My Texas A&M AgriLife Extension coworkers in College Station have done a great job providing materials and resources for educators and parents alike to teach kids all about gardening. The nationally acclaimed Junior Master Gardener curriculum has been tested and researched, and has resulted in many positive benefits to kids both academically and socially.

Here are some interesting results from a national survey of teachers and leaders using the JMG curriculum:

Eighty-five percent of respondents said JMG has increased youth interest in science.

Eighty-three percent of respondents said youth were more enthusiastic about learning.
Eighty-five percent of teachers or leaders plan to continue using the JMG program with youth.

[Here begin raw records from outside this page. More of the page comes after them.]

(** A consumer-opened fan-in channel with two producers, one of which is also
    in a band; and an SHM channel of a processor. *)
Definition sample_ops : list op :=
  [ConsumerJoined "lab.temp" (sample_consumer "cons.view.u3") (Some FanIn)
     (Some sample_schema) (Some zmq);
   ProducerAdded "lab.temp" sample_schema zmq None (sample_producer "prod.cam.u1");
   ProducerAdded "lab.temp" sample_schema zmq None (sample_producer "prod.cam.u2");
   ProducerAdded "lab.shm" sample_schema shm None (sample_producer "prod.cam.u2");
   JoinBand "!main" (mkBandMember "prod.cam.u1" "cam" "idA" 0);
   Heartbeat "lab.temp" "prod.cam.u1" "producer" 60 None].

Definition sample_hub : HubImpl := run_ops sample_ops empty_hub.

Lemma sample_reachable : reachable sample_hub.
Proof. apply reachable_run_ops; [done|constructor]. Qed.

(** ** Membership *)

Lemma registered_party n u t h :
  is_role_registered_on_channel n u t h = true ↔
  valid_channel n = true ∧ u ≠ "" ∧ ∃ ch, channels_ h !! n = Some ch ∧ u ∈ party t ch.
Proof.
  unfold is_role_registered_on_channel.
  destruct (valid_channel n); cbn; [|naive_solver].
  destruct (str_empty u) eqn:Hu; cbn.
  { apply str_empty_true in Hu. naive_solver. }
  apply str_empty_false in Hu. destruct (channels_ h !! n) as [ch|]; [|naive_solver].
  assert (Hex : ∀ {A} (f : A → string) l, existsb (λ x, f x =s u) l = true ↔ u ∈ f <$> l).
  { intros A f l. rewrite existsb_exists, list_elem_of_fmap. setoid_rewrite list_elem_of_In.
    unfold str_eqb. setoid_rewrite bool_decide_eq_true. naive_solver. }
  unfold party. destruct (t =s "consumer") eqn:Hc; bool_facts.
  - cbn. rewrite Hex. naive_solver.
  - destruct (t =s "producer"); rewrite ?Hex; [naive_solver|].
    split; [done|]. intros (_ & _ & ch' & [= <-] & ?). set_solver.
Qed.

(** C1 The two registries agree in every reachable state: a role is listed on
    a channel as producer (consumer) if and only if its role entry has a
    presence row for that channel and type, and that row is live: terminal
    rows do not exist. *)
Theorem membership_agrees h n u t :
  reachable h →
  is_role_registered_on_channel n u t h = true ↔
  ∃ r p, role u h = Some r ∧ find_presence n t r = Some p ∧ rp_state p ≠ Disconnected.
Proof.
  intros HI%reachable_Inv. rewrite registered_party. destruct HI as [[HC HR HL HB HS] _ _ _].
  assert (Hmem : (valid_channel n = true ∧ u ≠ "" ∧
             ∃ ch, channels_ h !! n = Some ch ∧ u ∈ party t ch) ↔ member (channels_ h) u n t).
  { unfold member. split; [naive_solver|]. intros (? & ch & Hc & ?).
    split; [apply (HC _ _ Hc)|eauto]. }
  rewrite Hmem, <- HL. unfold live, role. split.
  - intros (r & Hr & [p Hp]%find_presence_keys). exists r, p. split_and!; [done..|].
    apply find_by_Some in Hp as [Hp _].
    destruct (HR _ _ Hr) as [_ _ Hrows _ _ _]. rewrite Forall_forall in Hrows.
    by apply Hrows.
  - intros (r & p & Hr & Hp & _). exists r. split; [done|]. apply find_presence_keys. eauto.
Qed.

Lemma membership_agrees_witness :
  is_role_registered_on_channel "lab.temp" "prod.cam.u1" "producer" sample_hub = true ∧
  ∃ r p, role "prod.cam.u1" sample_hub = Some r ∧
         find_presence "lab.temp" "producer" r = Some p ∧ rp_state p ≠ Disconnected.
Proof.
  split; [by vm_compute|].
  apply (membership_agrees sample_hub "lab.temp" "prod.cam.u1" "producer"); [|by vm_compute].
  apply sample_reachable.
Defined.

(** ** Channels *)

(** Every channel in a reachable state respects its topology: fan-in has at
    most one consumer and is never on SHM, fan-out at most one producer,
    one-to-one at most one of each; producer uids are unique; the entry is
    stored under its own, valid, name, and its SHM block exists exactly when
    the channel is on SHM. *)
Theorem channel_respects_topology h n ch :
  reachable h → channel n h = Some ch →
  ch_name ch = n ∧ valid_channel n = true ∧
  NoDup (p_role_uid <$> producers ch) ∧
  (topology ch = FanIn → (consumer_count ch ≤ 1)%nat ∧ is_shm ch = false) ∧
  (topology ch = FanOut → (producer_count ch ≤ 1)%nat) ∧
  (topology ch = OneToOne → (producer_count ch ≤ 1)%nat ∧ (consumer_count ch ≤ 1)%nat) ∧
  shm_block n h = (if is_shm ch then Some (mkShmBlockRef n n) else None).
Proof.
  intros HI%reachable_Inv Hc. unfold channel in Hc.
  destruct (core_channels _ _ _ _ (inv_core _ HI) _ _ Hc) as [Hn Hv Hp _ Hcard Htr].
  unfold cardinality_ok, producer_count, consumer_count, shm_block, is_shm in *.
  rewrite (core_shm _ _ _ _ (inv_core _ HI)), Hc. unfold shm_of, is_shm. cbn.
  split_and!; try done; intros Ht; rewrite Ht in *; try done.
  split; [done|]. unfold transport_compatible in Htr. cbn in Htr.
  by destruct (ch_data_transport ch =s "shm").
Qed.

Lemma channel_respects_topology_witness :
  ∃ ch, channel "lab.temp" sample_hub = Some ch ∧ length (producers ch) = 2%nat ∧
        (consumer_count ch ≤ 1)%nat ∧ is_shm ch = false.
Proof.
  destruct (channel "lab.temp" sample_hub) as [ch|] eqn:Hc; [|by vm_compute in Hc].
  exists ch. destruct (channel_respects_topology sample_hub "lab.temp" ch sample_reachable Hc)
    as (_ & _ & _ & Hfan & _). vm_compute in Hc. injection Hc as <-.
  split; [done|]. split; [done|]. by apply Hfan.
Defined.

Sixty-nine percent of teachers and leaders said that JMG has encouraged students to perform community service projects outside the classroom.

Sixty-three percent said youth tried new fruits and vegetables.

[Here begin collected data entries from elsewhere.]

Lemma admitted_producer_state_witness :
  let m := _on_producer_added "lab.shm2" sample_schema shm None (sample_producer "prod.cam.u2") in
  accepted (result m env0 sample_hub) = true ∧
  producer_instance "prod.cam.u2" sample_hub = 2 ∧
  producer_instance "prod.cam.u2" (exec m env0 sample_hub) = 3.
Proof.
  split; [by vm_compute|]. split; [by vm_compute|].
  destruct (admitted_producer_state sample_hub "lab.shm2" sample_schema shm None
    (sample_producer "prod.cam.u2") env0 sample_reachable) as (_ & _ & H & _);
    [done|by vm_compute|]. exact H.
Defined.

Lemma reregistration_is_uid_conflict_witness :
  let m := _on_producer_added "lab.shm" sample_schema shm None (sample_producer "prod.cam.u2") in
  producer_result (result m env0 sample_hub) = ProducerRejectedUidConflict.
Proof.
  destruct (channel "lab.shm" sample_hub) as [ch|] eqn:Hc; [|by vm_compute in Hc].
  pose proof Hc as Hc'. vm_compute in Hc'. injection Hc' as <-.
  eapply (reregistration_is_uid_conflict "lab.shm" sample_schema shm None
    (sample_producer "prod.cam.u2") env0 sample_hub); [|done|exact Hc|by left|done|by left].
  split; [by vm_compute|]. split; [right; by vm_compute|by left].
Defined.

(** ** Consumers *)

Definition consumer_ids_ok (name : string) (c : ConsumerEntry)
    (os : option ChannelSchemaInvariants) : Prop :=
  valid_channel name = true ∧ (c_role_uid c = "" ∨ valid_role_uid (c_role_uid c) = true) ∧
  ∀ s, os = Some s → si_schema_id s = "" ∨ valid_schema (si_schema_id s) = true.

(** The consumer fits: it opens a fan-in channel (topology and both sets of
    invariants supplied, transport allowed), or it joins an existing channel
    of the declared topology on which it is listed already or there is room. *)
Definition consumer_fits (name : string) (c : ConsumerEntry) (declared : option ChannelTopology)
    (os : option ChannelSchemaInvariants) (ot : option ChannelTransportInvariants) (h : HubImpl) :
    Prop :=
  match channel name h with
  | None => declared = Some FanIn ∧ is_Some os ∧
            ∃ t, ot = Some t ∧ transport_compatible FanIn (ti_data_transport t) = true
  | Some ch =>
      (declared = None ∨ declared = Some (topology ch)) ∧
      ((c_role_uid c ≠ "" ∧ c_role_uid c ∈ (c_role_uid <$> consumers ch)) ∨
       topology ch = FanOut ∨ consumers ch = [])
  end.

Also, third- and fifth-graders showed more positive attitudes toward fruit and vegetable snacks and an improvement in vegetable preference scores after completing activities from a nutrition gardening curriculum.

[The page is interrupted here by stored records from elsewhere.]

(** ** Preservation: generic steps *)

Lemma pc_ok_outside s s' pc :
  pc_ok s pc → holds pc = false →
  (∀ p, is_Some (writers s !! p) → is_Some (writers s' !! p)) → dead s ⊆ dead s' →
  pc_ok s' pc.
Proof. destruct pc; cbn; try done; set_solver. Qed.

(** A step of the lock's owner. *)
Lemma Inv_owner_step s p w w' sh' imgs :
  let s' := s <| shared := sh' |> <| writers ::= <[p := w']> |> <| images := imgs |> in
  Inv s → live s p w → holds (wpc w) = true →
  (write_lock (rw sh') = p ∧ holds (wpc w') = true) ∨
  (write_lock (rw sh') = 0 ∧ holds (wpc w') = false) →
  reader_count (rw sh') = reader_count (rw (shared s)) →
  (∃ l, imgs = images s ++ l) →
  no_validated s ∨
  (write_generation (rw sh') = write_generation (rw (shared s)) ∧
   buffer sh' = buffer (shared s) ∧ imgs = images s) →
  (slot_state (rw sh') = COMMITTED → intact s') →
  pc_ok s' (wpc w') →
  Inv s'.
Proof.
  intros s' HI [Hw Hp] Hh Hlock Hcount [l Hl] Hsame Hcom Hpc.
  assert (Howner : write_lock (rw (shared s)) = p) by (by apply (inv_lock s HI p w)).
  assert (Hpos : 0 < p) by (apply (inv_pid s HI); by rewrite Hw).
  assert (Hdom : ∀ q, is_Some (writers s !! q) ↔ is_Some (writers s' !! q)).
  { intros q. cbn. destruct (decide (q = p)) as [->|].
    - rewrite lookup_insert_eq, Hw. split; eauto.
    - by rewrite lookup_insert_ne. }
  assert (Hother : ∀ q v, q ≠ p → live s q v → holds (wpc v) = false).
  { intros q v Hq Hv. apply not_true_is_false. intros Ht. apply (inv_lock s HI q v Hv) in Ht. congruence. }
  assert (Hlive : ∀ q v, live s' q v → (q = p ∧ v = w') ∨ (q ≠ p ∧ live s q v)).
  { intros q v [Hq Hd]. cbn in Hq, Hd. destruct (decide (q = p)) as [->|].
    - rewrite lookup_insert_eq in Hq. left. by simplify_eq.
    - rewrite lookup_insert_ne in Hq by done. right. done. }
  constructor.
  - intros q Hq. apply (inv_pid s HI). by apply Hdom.
  - cbn. destruct Hlock as [[-> _]|[-> _]]; [|by left]. right. rewrite lookup_insert_eq. eauto.
  - intros q v Hv. cbn. destruct (Hlive q v Hv) as [[-> ->]|[Hq Hv']].
    + destruct Hlock as [[-> ->]|[-> ->]]; naive_solver lia.
    + rewrite (Hother q v Hq Hv'). assert (0 < q) by (apply (inv_pid s HI); by rewrite (proj1 Hv')).
      destruct Hlock as [[-> _]|[-> _]]; naive_solver lia.
  - intros q v Hv. destruct (Hlive q v Hv) as [[-> ->]|[Hq Hv']]; [done|].
    apply (pc_ok_outside s); [by apply (inv_pc s HI q)|by eapply Hother| |done].
    intros. by apply Hdom.
  - cbn. rewrite Hcount. apply (inv_count s HI).
  - apply (inv_size s HI).
  - intros [Hc|Hv]; [by apply Hcom|]. destruct Hsame as [Hn|(Hg & Hb & Hi)]; [by destruct Hv|].
    unfold intact. cbn. rewrite Hg, Hb, Hi. apply (inv_intact s HI). by right.
  - intros r pc Hr. apply (reader_ok_mono s); [by apply (inv_reader s HI r)|by exists l|].
    intros Hval. destruct Hsame as [Hn|(Hg & Hb & _)]; [|done].
    rewrite (Hn r pc Hr) in Hval. done.
Qed.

The folks at A&M have now come up with a new, streamlined program designed to be more easily implemented in schools. It is called “Learn, Grow, Eat & Go.” Here are some research results from a pilot study of this program:

Increase in moderate and vigorous daily physical activity.

Increase in student vegetable exposure and preference.

Decreased consumption of sugar-sweetened beverages.

Increased self efficacy to consume healthy beverages.

Increase in healthy family meal practices.

Increased knowledge about nutrition.

Increased knowledge about plant science.

For more information on the Junior Master Gardener program and “Learn, Grow, Eat & Go.” Visit the website at jmgkids.us.

GARDENING WITH KIDS

You can easily get your kids (or grandkids) involved in a home-gardening project. Growing plants is very educational and therapeutic, as anyone who is involved will agree. Yes, we fight pestilence, are frustrated by uncooperative weather and experience failures. But, that’s a picture of life. A garden teaches us many things concerning life and is a wonderful tool for developing young minds. The immediate rewards come when the flowers bloom and the vegetables are ready to eat. In the long term, children can learn many important lessons that will help them mature into responsible adults.

Children are naturally inquisitive, and what better way to nurture their curiosity than in a healthy exploration of the plant world? Youngsters can be taught an incredible number of lessons just by raising a few plants. Responsibility and patience are two virtues that quickly come to mind as lessons we all learn from a garden. Let them have failures alongside successes. They will open up much more to your guidance as they realize your advice can help them reach their gardening goals.

Of course, science can be taught in many enjoyable ways. The life cycle of a plant, from the germination of a seed to the production of fruit, to its eventual death, mirrors all events in life. How does a plant grow? What does it need? How do things such as pollution affect the growth of plants? Hundreds of very simple experiments can be done in a garden. When a child asks a question, help the child to suggest answers and then design an experiment to test his or her theory.

Pests are a part of every garden, and discovering the many insects, both good and bad, living in the garden will be an adventure. A magnifying glass will reveal many hidden things on leaves, flowers, in the soil, etc. Adults will need to assist in pest control.